→ PROBLEM TO SOLVE: Word for word, restate the lines of the data from the first through the one containing "scan k None after", and nothing else.

→ MATERIAL PROVIDED:
Lemma scan_post k acc :
  k = "prune" ∨ k = "maxconnections" → scan k acc post = acc.
Proof.
  intros Hk. apply scan_others. intros line Hin.
  destruct (unrelated line) as [H1 H2]; [apply elem_of_app; by right|].
  by destruct Hk as [->| ->].
Qed.

Lemma read_back k :
  scan k None after =
    if String.eqb k "maxconnections" then Some "50"
    else if String.eqb k "prune" then Some "0"
    else scan k None before.
Proof.
  rewrite scan_after, scan_before.
  destruct (String.eqb_spec k "maxconnections") as [->|Hm].
  - by rewrite scan_post by by right.
  - destruct (String.eqb_spec k "prune") as [->|Hp]; [done|].
    rewrite !bind_other; [done|..]; intros H; vm_compute in H; congruence.
Qed.

End RoundTrip.

(** C7.  The file is [pre], the line [maxconnections=125], then [post],
    where no line of [pre] and [post] has the key [prune] or
    [maxconnections] (comments, blank lines, other keys).  Writing
    [{prune: "0", maxconnections: "50"}] succeeds and leaves [pre] and
    [post] as they were, [maxconnections=50] in the place of the old line,
    and the block for [prune=0] appended; reading the file back gives
    ["50"] for [maxconnections], ["0"] for [prune] and, for every other
    key, what the old file gave. *)
Theorem write_config_round_trip pre post e fs :
  (pre = "" ∨ ∃ p, pre = p +:+ nl) →
  (∀ line, line ∈ readlines pre ++ readlines post →
         line_key line ≠ Some "prune" ∧
           line_key line ≠ Some "maxconnections") →
  conf fs = Some (pre +:+ "maxconnections=125" +:+ nl +:+ post) →
  read_error e = None →
  ∃ fs',
    write_config staged e fs =
      ((true, "Configuration saved successfully"), fs') ∧
    conf fs' =
      Some (pre +:+ "maxconnections=50" +:+ nl +:+ post
                +:+ nl +:+ "# Added by NodePulse" +:+ nl
                +:+ "prune=0" +:+ nl) ∧
    ∀ k, dict_get k (read_config fs') =
           if String.eqb k "maxconnections" then Some "50"
           else if String.eqb k "prune" then Some "0"
           else dict_get k (read_config fs).
Proof.
  intros Hpre Hun Hc He.
  rewrite (write_config_conf _ _ _ _ Hc), He.
  eexists. split; [done|]. cbn [conf].
  rewrite staged_rewrite by done. split; [done|]. intros k.
  rewrite (dict_get_read_config k fs _ Hc).
  erewrite dict_get_read_config by done.
  by apply read_back.
Qed.

(** ** The theorems at concrete files *)

Lemma reset_to_defaults_frame_witness :
  ∃ text',
    conf (Settings.fs (Settings.reset_to_defaults Examples.yes
                         Examples.bad_panel Examples.conf_fs))
      = Some text' ∧
    content <$> (readlines text' !! 3%nat) = Some "txindex=1".
Proof.
  destruct (reset_to_defaults_frame Examples.yes Examples.bad_panel
              Examples.conf_fs _ eq_refl) as (text' & Hconf & Hframe).
  exists text'. split; [exact Hconf|].
  apply (Hframe 3%nat ("txindex=1" +:+ nl)); [reflexivity|].
  intros k Hk. vm_compute in Hk. injection Hk as <-. reflexivity.
Defined.

Lemma read_config_last_wins_witness :
  dict_get "dbcache" (read_config Examples.twice_fs) = Some "900".
Proof.
  apply (read_config_last_wins Examples.twice_fs
           ("dbcache=450" +:+ nl +:+ "# tuned" +:+ nl +:+ "dbcache=900" +:+ nl)
           2 ("dbcache=900" +:+ nl) "dbcache" "900");
    [reflexivity | reflexivity | reflexivity |].
  intros j later Hj Hlater.
  destruct j as [|[|[|j]]]; [lia | lia | lia |].
  vm_compute in Hlater. discriminate.
Defined.

Lemma write_config_round_trip_witness :
  ∃ fs',
    write_config staged Examples.quiet_env Examples.conf_fs =
      ((true, "Configuration saved successfully"), fs') ∧
    conf fs' =
      Some (Examples.conf_head +:+ "maxconnections=50" +:+ nl
              +:+ Examples.conf_tail
              +:+ nl +:+ "# Added by NodePulse" +:+ nl
              +:+ "prune=0" +:+ nl) ∧
    ∀ k, dict_get k (read_config fs') =
           if String.eqb k "maxconnections" then Some "50"
           else if String.eqb k "prune" then Some "0"
           else dict_get k (read_config Examples.conf_fs).
Proof.
  apply (write_config_round_trip Examples.conf_head Examples.conf_tail
           Examples.quiet_env Examples.conf_fs).
  - right. by exists "# Bitcoin Core settings".
  - intros line Hin. apply list_elem_of_In in Hin. vm_compute in Hin.
    destruct Hin as [<-|[<-|[<-|[]]]]; split; intros H; vm_compute in H;
      discriminate.
  - reflexivity.
  - reflexivity.
Defined.

End ConfigFacts.

(* ===================================================================== *)
(** * Properties of validation and of the pending change set *)
(* ===================================================================== *)

Module SettingsFacts.

Import Py Config.
Local Open Scope string_scope.
Local Open Scope list_scope.

(** ** Decimal numerals *)

Lemma all_digits_numeral d : all_digits (NilEmpty.string_of_uint d) = true.
Proof. induction d; simpl; done. Qed.

Lemma str_nonneg n :
  str (Z.of_N n) = NilEmpty.string_of_uint (N.to_uint n).
Proof.
  destruct n as [|p]; [done|]. unfold str. simpl.
  pose proof (Unsigned.to_uint_nonnil p). by destruct (Pos.to_uint p).
Qed.

Lemma isdigit_str n : isdigit (str (Z.of_N n)) = true.
Proof.
  rewrite str_nonneg. unfold isdigit.
  pose proof (all_digits_numeral (N.to_uint n)) as H.
  destruct (NilEmpty.string_of_uint (N.to_uint n)) eqn:E; [|done].
  destruct n as [|p]; [done|]. simpl in E.
  pose proof (Unsigned.to_uint_nonnil p). by destruct (Pos.to_uint p).
Qed.

Lemma int_str n : int (str (Z.of_N n)) = Z.of_N n.
Proof.
  rewrite str_nonneg. unfold int.
  by rewrite NilEmpty.usu, DecimalN.Unsigned.of_to.
Qed.

Lemma str_negative p :
  isdigit (str (Z.neg p)) = false ∧ String.eqb (str (Z.neg p)) "0" = false.
Proof. done. Qed.

(** A rule [isdigit v and lo <= int(v) <= hi] on the numeral of [n]. *)
Lemma range_rule lo hi n :
  0 <= lo →
  isdigit (str n) && ((lo <=? int (str n)) && (int (str n) <=? hi))%Z = true
  ↔ lo <= n <= hi.
Proof.
  intros Hlo. destruct n as [|p|p].
  - change 0 with (Z.of_N 0). rewrite isdigit_str, int_str. simpl. lia.
  - change (Z.pos p) with (Z.of_N (N.pos p)).
    rewrite isdigit_str, int_str. simpl. lia.
  - destruct (str_negative p) as [-> _]. simpl. split; [done|lia].
Qed.

Lemma prune_rule n :
  String.eqb (str n) "0" || isdigit (str n) && (550 <=? int (str n))%Z = true
  ↔ n = 0 ∨ 550 <= n.
Proof.
  destruct n as [|p|p].
  - split; [by left|done].
  - pose proof (isdigit_str (N.pos p)) as Hd.
    pose proof (int_str (N.pos p)) as Hi.
    change (Z.of_N (N.pos p)) with (Z.pos p) in *. rewrite Hd, Hi.
    destruct (String.eqb_spec (str (Z.pos p)) "0") as [E|_].
    + rewrite E in Hi. done.
    + simpl. rewrite Z.leb_le. lia.
  - destruct (str_negative p) as [-> ->]. simpl. split; [done|lia].
Qed.

Lemma validate_setting_valid key value :
  (validate_setting key value).1 =
    match validations key with
    | Some rule => rule value
    | None => true
    end.
Proof.
  unfold validate_setting. destruct (validations key) as [rule|]; [|done].
  by destruct (rule value).
Qed.

Lemma validations_unknown key :
  key ≠ "prune" → key ≠ "maxconnections" → key ≠ "dbcache" →
  key ≠ "rpcport" → validations key = None.
Proof.
  intros H1 H2 H3 H4. unfold validations.
  destruct (String.eqb_spec key "prune"); [done|].
  destruct (String.eqb_spec key "maxconnections"); [done|].
  destruct (String.eqb_spec key "dbcache"); [done|].
  by destruct (String.eqb_spec key "rpcport").
Qed.

(** ** The batch *)

Lemma first_invalid_found changes k v :
  (k, v) ∈ changes → (validate_setting k v).1 = false →
  ∃ msg, Settings.first_invalid changes = Some msg.
Proof.
  induction changes as [|[k' v'] changes IH]; [by intros ?%elem_of_nil|].
  intros Hin Hbad. simpl.
  destruct (validate_setting k' v') as [valid msg] eqn:E.
  destruct valid; [|eauto].
  apply elem_of_cons in Hin as [[= <- <-]|Hin]; [|by apply IH].
  rewrite E in Hbad. done.
Qed.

→ FINAL ANSWER:
Lemma scan_post k acc :
  k = "prune" ∨ k = "maxconnections" → scan k acc post = acc.
Proof.
  intros Hk. apply scan_others. intros line Hin.
  destruct (unrelated line) as [H1 H2]; [apply elem_of_app; by right|].
  by destruct Hk as [->| ->].
Qed.

Lemma read_back k :
  scan k None after =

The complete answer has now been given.